Полушепот вопроса — лезвие дарта, от которого нам нечем защититься.
— Дайна, — говорит мой мужчина от стола.
Может — там что-то дрогнуло, в маске, а может — это тени от камина расплясались по комнате.
— Как?
— Чёртов Колорм, — отвечает Лайл. — Оказалось, что он не просто так просился к нам на службу. С далеко идущими целями, понимаешь ли. Помнишь историю с его сыном?
Нэйш не спеша опускается на стул и слушает, барабаня пальцами по столу, и на лице его все то же — сосредоточенность и холодность…
Но меня не обманешь: я вижу, как отползает от его лица лёгкая, почти неуловимая тень страха.
Вздохи Кани, треск распарываемой ткани, хрипловатый голос Лайла и в такт — легкое постукивание пальцев по дубовой столешнице.
Постепенно смолкает всё, кроме этого стука — задумчивой дроби, будто падает град.
— Что с Гриз?
— Она наверху, у себя, — говорю я. — Она просила вызвать тебя, сладенький. Иди.
Вместе с ним я выхожу из каминной и дохожу до лестницы — так, будто собралась вести его туда силой, если он попытается сбежать. Или будто знаю, что он замрет у ее подножия.
— Зачем она вызывала?
— Я догадываюсь, золотенький. Но пусть лучше скажет тебе сама.
Иди же, Рихард Нэйш. Ты всегда с такой охотой входил в логова опасных тварей, с улыбкой шагал в клетки… Там нет ничего страшного, Рихард. Просто горе.

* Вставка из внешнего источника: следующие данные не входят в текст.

Definition child_token (w : CtxWorld) : exec CtxWorld token :=
  let '(k, s) := ShutdownSignal_child_token (cw_signal w) (cw_tokens w) in
  Done k (set_tokens s (cw_ctl w) w).

(** The operations of a connection, which the main task does not use; how an
    actor ends, if it does, given whether it was cancelled. *)
Context (send : ClientToServer -> prog CtxWorld (result () ConnectionErr))
  (stop_or_sleep : token -> prog CtxWorld bool)
  (dispatch : DispatchPublisher -> Dispatch -> prog CtxWorld (result () DispatchError))
  (rng : Rng CtxWorld) (metrics : CtxWorld -> InstanceMetrics)
  (actor_ends : nat -> bool -> C -> option (result () JoinError)).

Definition token_of (t : nat) (tr : list (action token nat)) : option token :=
  snd <$> List.find (fun p => bool_decide (p.1 = t)) (started tr).

Definition join (t : nat) (w : CtxWorld) : exec CtxWorld (result () JoinError) :=
  let cancelled := from_option (fun k => token_cancelled k (cw_tokens w)) false (token_of t (cw_trace w)) in
  match actor_ends t cancelled (cw_conns w) with
  | Some r => Done r (log (Joined t) w)
  | None => Blocked w
  end.

#[local] Instance ctx_conn : ConnEnv CtxWorld := {|
  CancellationToken := token;
  MetricsRef := unit;
  env_send := send;
  env_stop_or_sleep := stop_or_sleep;
  env_dispatch := dispatch;
  env_rng := rng;
  env_metrics _ := metrics
|}.

#[local] Instance ctx_entry : EntryEnv CtxWorld V := {|
  Task := nat;
  env_select := select;
  env_child_token := child_token;
  env_spawn _ a w := let t := fresh_nat (started (cw_trace w)).*1 in
    Done t (log (Spawned t (ca_stop a)) w);
  env_cancel k w := Done tt (log (Cancelled k) (set_tokens (token_cancel k (cw_tokens w)) (cw_ctl w) w));
  env_join := join;
  env_wait_shutdown := wait_shutdown
|}.

End Ctx.

(** ** The laws of the interface hold *)

Section Tokens.
Context `{TokenLaws}.

(** Tokens persist, stay cancelled, and keep their place. *)
Definition evolves (s s' : tokens) : Prop :=
  (forall x, known x s -> known x s' /\ (token_cancelled x s = true -> token_cancelled x s' = true)) /\
  (forall x y, known x s -> known y s -> below s' x y = below s x y).

Lemma evolves_refl s : evolves s s.
Proof. by split. Qed.

Lemma evolves_trans s1 s2 s3 : evolves s1 s2 -> evolves s2 s3 -> evolves s1 s3.
Proof.
  intros [K1 B1] [K2 B2]. split.
  - intros x Kx. destruct (K1 x Kx) as [Kx2 C1]. destruct (K2 x Kx2) as [Kx3 C2]. auto.
  - intros x y Kx Ky. rewrite B2 by (by apply K1). by apply B1.
Qed.

Lemma evolves_child t s : known t s -> evolves s (snd (token_child t s)).
Proof.
  intros K. pose proof (token_child_law t s K) as L. destruct (token_child t s) as [k s'].
  destruct L as (_ & _ & _ & Kx & B & _). split; [|done]. simpl. intros x Hx. destruct (Kx x Hx) as [K' E].
  by rewrite E.
Qed.

Lemma evolves_cancel t s : known t s -> evolves s (token_cancel t s).
Proof.
  intros K. destruct (token_cancel_law t s K) as (Kx & C & B). split; [|by intros].
  intros x Hx. split; [by apply Kx|]. rewrite C by done. by intros ->.
Qed.

Lemma cancel_cancels t s : known t s -> token_cancelled t (token_cancel t s) = true.
Proof.
  intros K. destruct (token_cancel_law t s K) as (_ & C & _). rewrite C, below_self by done. apply orb_true_r.
Qed.

Lemma shutdown_now_spec c s : known (sc_token c) s ->
  evolves s (ShutdownCtl_shutdown_now c s) /\
  token_cancelled (sc_token c) (ShutdownCtl_shutdown_now c s) = true.
Proof.
  intros K. unfold ShutdownCtl_shutdown_now, ShutdownCtl_drop.
  assert (K' : known (sc_token c) (token_cancel (sc_token c) s)) by by apply token_cancel_law.
  split; [|by apply cancel_cancels]. eapply evolves_trans; by apply evolves_cancel.
Qed.

End Tokens.

Section CtxLaws.
Context `{ProtoTypes} `{AwsDigest} `{UuidLib} `{TokenLaws} {C V : Type}.
Abbreviation W := (CtxWorld (C:=C)).

Definition root (w : W) : token := ss_token (cw_signal w).

(** Tokens of connections are below the context's, never above; a cancelled token
    is cancelled; the context's own is, once its handle is gone. *)
Record ctx_inv (w : W) : Prop := {
  ci_root : known (root w) (cw_tokens w);
  ci_ctl : match cw_ctl w with
    | Some c => sc_token c = root w
    | None => token_cancelled (root w) (cw_tokens w) = true
    end;
  ci_started : forall k, k ∈ (started (cw_trace w)).*2 ->
    known k (cw_tokens w) /\ below (cw_tokens w) (root w) k = false;
  ci_tasks : NoDup (started (cw_trace w)).*1;
  ci_cancelled : forall k, Cancelled k ∈ cw_trace w ->
    known k (cw_tokens w) /\ token_cancelled k (cw_tokens w) = true
}.

Lemma inv_tokens w s ctl : ctx_inv w -> evolves (cw_tokens w) s ->
  match ctl with Some c => sc_token c = root w | None => token_cancelled (root w) s = true end ->
  ctx_inv (set_tokens s ctl w).
Proof.
  intros [I1 I2 I3 I4 I5] [K B] Hc. split; unfold root in *; simpl; try done.
  - by apply K.
  - intros k Hk. destruct (I3 k Hk) as [Kk Bk]. split; [by apply K|]. by rewrite B.
  - intros k Hk. destruct (I5 k Hk) as [Kk Ck]. destruct (K k Kk). auto.
Qed.

(** Parts of the world that the invariant does not speak of. *)
Lemma inv_same w w' : cw_tokens w' = cw_tokens w -> cw_signal w' = cw_signal w -> cw_ctl w' = cw_ctl w ->
  started (cw_trace w') = started (cw_trace w) ->
  (forall k, Cancelled k ∈ cw_trace w' -> Cancelled k ∈ cw_trace w) -> ctx_inv w -> ctx_inv w'.
Proof.
  intros E1 E2 E3 E4 E5 [I1 I2 I3 I4 I5]. unfold root in *.
  split; unfold root; rewrite ?E1, ?E2, ?E3, ?E4; try done. intros k Hk. apply I5. auto.
Qed.

Lemma inv_acts l w : ctx_inv w -> ctx_inv (foldl act w l).
Proof.
  revert w. induction l as [|a l IH]; intros w I; [done|]. simpl. apply IH.
  destruct a; simpl; try case_decide; try done; by eapply inv_same; [..|exact I].
Qed.

Lemma inv_shutdown w : ctx_inv w -> ctx_inv (Ctx_shutdown w).
Proof.
  intros I. unfold Ctx_shutdown. pose proof (ci_ctl w I) as Ec. destruct (cw_ctl w) as [c|]; [|done].
  pose proof (ci_root w I) as Kr. rewrite <- Ec in Kr.
  destruct (shutdown_now_spec c (cw_tokens w) Kr) as [Ev Cn]. rewrite Ec in Cn.
  eapply inv_same; [..|exact (inv_tokens w _ None I Ev Cn)]; done.
Qed.

Lemma inv_turn w : ctx_inv w -> ctx_inv (host_turn w).
Proof.
  intros I. unfold host_turn. destruct (cw_host w) as [|b r]; [by apply inv_shutdown|].
  apply inv_acts. by eapply inv_same; [..|exact I].
Qed.

Lemma inv_sleep p n (w : W) : ctx_inv w -> ctx_inv (sleep_until p n w).
Proof.
  revert w. induction n as [|n IH]; intros w I; simpl; destruct (p w); try done. by apply IH, inv_turn.
Qed.

Lemma inv_took s l w : ctx_inv w -> ctx_inv (took s l w).
Proof.
  intros I. eapply inv_same; [..|exact I]; try done.
  - simpl. by rewrite started_app, app_nil_r.
  - simpl. intros k [Hk|Hk]%elem_of_app; [done|]. by apply list_elem_of_singleton in Hk.
Qed.

(** The host does not touch the log. *)
Lemma turn_trace (w : W) : cw_trace (host_turn w) = cw_trace w.
Proof.
  unfold host_turn, rc_free, Ctx_shutdown; simpl. destruct (cw_host w) as [|b r]; [by destruct (cw_ctl w)|].
  change (cw_trace w) with (cw_trace (set_host r w)). generalize (set_host r w).
  induction b as [|a b IH]; intros w'; [done|]. simpl. rewrite IH. destruct a; simpl; by try case_decide.
Qed.

Lemma sleep_trace p n (w : W) : cw_trace (sleep_until p n w) = cw_trace w.
Proof.
  revert w. induction n as [|n IH]; intros w; simpl; destruct (p w); try done. by rewrite IH, turn_trace.
Qed.

Lemma select_spec (w : W) : ctx_inv w -> ctx_inv (final (select w)) /\
  cw_trace (final (select w)) = cw_trace w ++ match select w with Done s _ => [Received s] | _ => [] end.
Proof.
  intros I. unfold select. set (w1 := sleep_until _ _ _).
  assert (I1 : ctx_inv w1) by by apply inv_sleep, inv_turn.
  assert (T1 : cw_trace w1 = cw_trace w) by (unfold w1; by rewrite sleep_trace, turn_trace).
  assert (I2 : forall es n, ctx_inv (set_stream es n w1)) by (intros; by eapply inv_same; [..|exact I1]).
  destruct (cw_events w1) as [|e es]; [case_decide|]; destruct (shut w1);
    try (destruct (default false (head (cw_choices w1)))); simpl; rewrite ?T1, ?app_nil_r;
    (split; [|done]); by try apply inv_took.
Qed.

(** *** Other operations of the main task *)

Lemma inv_child w : ctx_inv w -> exists k w', child_token w = Done k w' /\ ctx_inv w' /\
  cw_trace w' = cw_trace w /\ known k (cw_tokens w') /\ below (cw_tokens w') (root w') k = false /\
  k ∉ (started (cw_trace w)).*2.
Proof.
  intros I. pose proof (ci_root w I) as Kr. unfold child_token, ShutdownSignal_child_token.
  pose proof (evolves_child _ _ Kr) as Ev. pose proof (token_child_law _ _ Kr) as L. unfold root in *.
  destruct (token_child (ss_token (cw_signal w)) (cw_tokens w)) as [k s].
  destruct L as (Nk & Kk & _ & Kx & _ & B). exists k. eexists. split; [done|].
  split; [|split_and!; [done | done | by apply B |]].
  - apply inv_tokens; [done | done|]. pose proof (ci_ctl w I) as Ec.
    destruct (cw_ctl w); [done|]. unfold root in *. destruct (Kx _ Kr) as [_ E]. congruence.
  - intros Hk. by apply (ci_started w I) in Hk as [Hk _].
Qed.
(** *** The operations of the actor *)

Lemma send_within k m w : within k w -> exists r w', env_send m w = Done r w' /\ within (pred k) w'.
Proof.
  intros Hw. apply others_within in Hw. change (env_send m w) with (world_send m (others w)).
  unfold world_send. destruct (IOHandle_send m (cr_out (sh_rest (others w)))) as [r c].
  eexists _, _. split; [reflexivity|]. by eapply within_same; [|exact Hw].
Qed.

Lemma stop_within k tok w : within k w -> match env_stop_or_sleep tok w with
  | Done b w' => within (pred k) w' /\ (k = 0 -> b = true)
  | Panic _ => True
  | Blocked _ => False
  end.
Proof.
  intros Hw. apply others_within in Hw.
  change (env_stop_or_sleep tok w) with (world_stop_or_sleep others (others w)). unfold world_stop_or_sleep.
  destruct (rt_time _); [|done]. destruct (cr_stopped (sh_rest (others w))) eqn:S; [done|].
  split; [eapply within_le; [|by apply others_within]; lia|]. intros ->. by rewrite (within_0 _ Hw) in S.
Qed.

Lemma retry_ends k n m tok w : within k w -> k < n -> ends (within k) (retry_send n m tok w).
Proof.
  revert k w. induction n as [|n IH]; intros k w Hw L; [lia|]. simpl.
  destruct (send_within k m w Hw) as (r & w1 & E & Hw1). rewrite (prog_bind_done _ _ _ _ _ E).
  assert (Hw1' : within k w1) by (eapply within_le; [|exact Hw1]; lia).
  assert (Again : ends (within k) ((stopped ← env_stop_or_sleep tok;
    if (stopped : bool) then mret tt else retry_send n m tok) w1)).
  { pose proof (stop_within _ tok w1 Hw1) as S. unfold mbind, prog_bind.
    destruct (env_stop_or_sleep tok w1) as [b w2|w2|w2]; [|done..]. destruct S as [Hw2 Z].
    assert (Hw2' : within k w2) by (eapply within_le; [|exact Hw2]; lia).
    destruct b; [exact Hw2'|]. destruct k as [|k]; [by specialize (Z eq_refl)|].
    pose proof (IH k w2) as J. destruct (retry_send n m tok w2); simpl in *; [|done|]; [|apply J; [|lia]].
    - eapply within_le; [|apply J; [|lia]]; [lia|]. eapply within_le; [|exact Hw2]. simpl. lia.
    - eapply within_le; [|exact Hw2]. simpl. lia. }
  destruct r as [[]|[]]; [exact Hw1' | exact Again | exact Hw1' | exact Again].
Qed.

(** The wait for a slot, once nobody else acts. *)
Lemma slot_idle n x w : sy_schedule (host w) = [] -> waits_for_slot w ->
  ends (fun _ => False) (resp_send others n x w).
Proof.
  revert w. induction n as [|n IH]; intros w E (S & Rx & F); [done|]. simpl.
  destruct (mpsc_poll_send x (sh_resp w)) as [p c] eqn:P. apply mpsc_poll_send_view in P.
  fold (resp_view w) in P. unfold chan_poll_send in P. rewrite Rx, decide_True in P by done.
  injection P as <- Vw. rewrite (others_idle (set_resp c w) E). apply IH; [exact E|]. unfold waits_for_slot, resp_view. simpl.
  rewrite <- Vw. by split_and!.
Qed.

Lemma slot_ends k n x w : within k w -> k < n -> ends (within k) (resp_send others n x w).
Proof.
  revert k w. induction n as [|n IH]; intros k w Hw L; [lia|]. simpl.
  destruct (mpsc_poll_send x (sh_resp w)) as [p c] eqn:P. apply mpsc_poll_send_view in P.
  fold (resp_view w) in P.
  assert (Hc : within k (set_resp c w)) by (by eapply within_same; [|exact Hw]).
  destruct p as [r|]; [exact Hc|]. apply others_within in Hc.
  destruct k as [|k].
  - unfold chan_poll_send in P. destruct (c_rx (resp_view w)) eqn:Rx; [|done].
    case_decide as F; [|done]. injection P as Vw.
    assert (Es : sy_schedule (host w) = []) by (apply length_zero_iff_nil; destruct Hw; lia).
    rewrite (others_idle (set_resp c w) Es) in *. pose proof (slot_idle n x (set_resp c w) Es) as J.
    destruct (resp_send others n x (set_resp c w)); [destruct J | done | apply J];
      (split_and!; [by apply within_0 | unfold resp_view; simpl; by rewrite <- Vw | unfold resp_view; simpl; by rewrite <- Vw]).
  - pose proof (IH k _ Hc) as J. destruct (resp_send others n x _); simpl in *; [|done | apply J; lia].
    eapply within_le; [|apply J; lia]. lia.
Qed.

— Я сделаю хуже, — говорит он и стоит на месте, будто вовеки не сможет с него сдвинуться.
Ты знаешь, как хорошо я умею. Причинять боль. Делать хуже. Ты знаешь, что я не умею обратного — вот что в его безмолвной песне.
— Хуже там не сделаешь даже ты, — шепчу я и чувствую резь в глазах, и повторяю: — Иди!
Прекрати уже смотреть на меня, Рихард Нэйш. Мы все, как ты, не знаем, что сказать ей. Как ты — не знаем, что делать.
Просто нас она не звала.
Он молча отворачивается и медленно всходит по лестнице.
ГРИЗ АРДЕЛЛ
В мягкой тишине ее комнаты растворены вечерние звуки: мягкое кап-кап-кап из клепсидры водных часов, и шорох занавесок на приоткрытом окне, и робкое начало ночной песни яприля за окном. Шелестят под вкрадчивым ветерком бумаги и карты, придавленные увесистой резной чашей с «водным глазом».
Звуки обегают её — сгусток безмолвия. Отлетают в разные стороны — солеными брызгами, наподобие слез, потому что у нее нет слез, потому что она разучилась плакать три года назад, после того, что назвали Войной Двух Стихий. И вообще, легенды ведь не плачут, правда?
Не плачут, не устают и не ошибаются. Что там еще… не чувствуют себя одинокими?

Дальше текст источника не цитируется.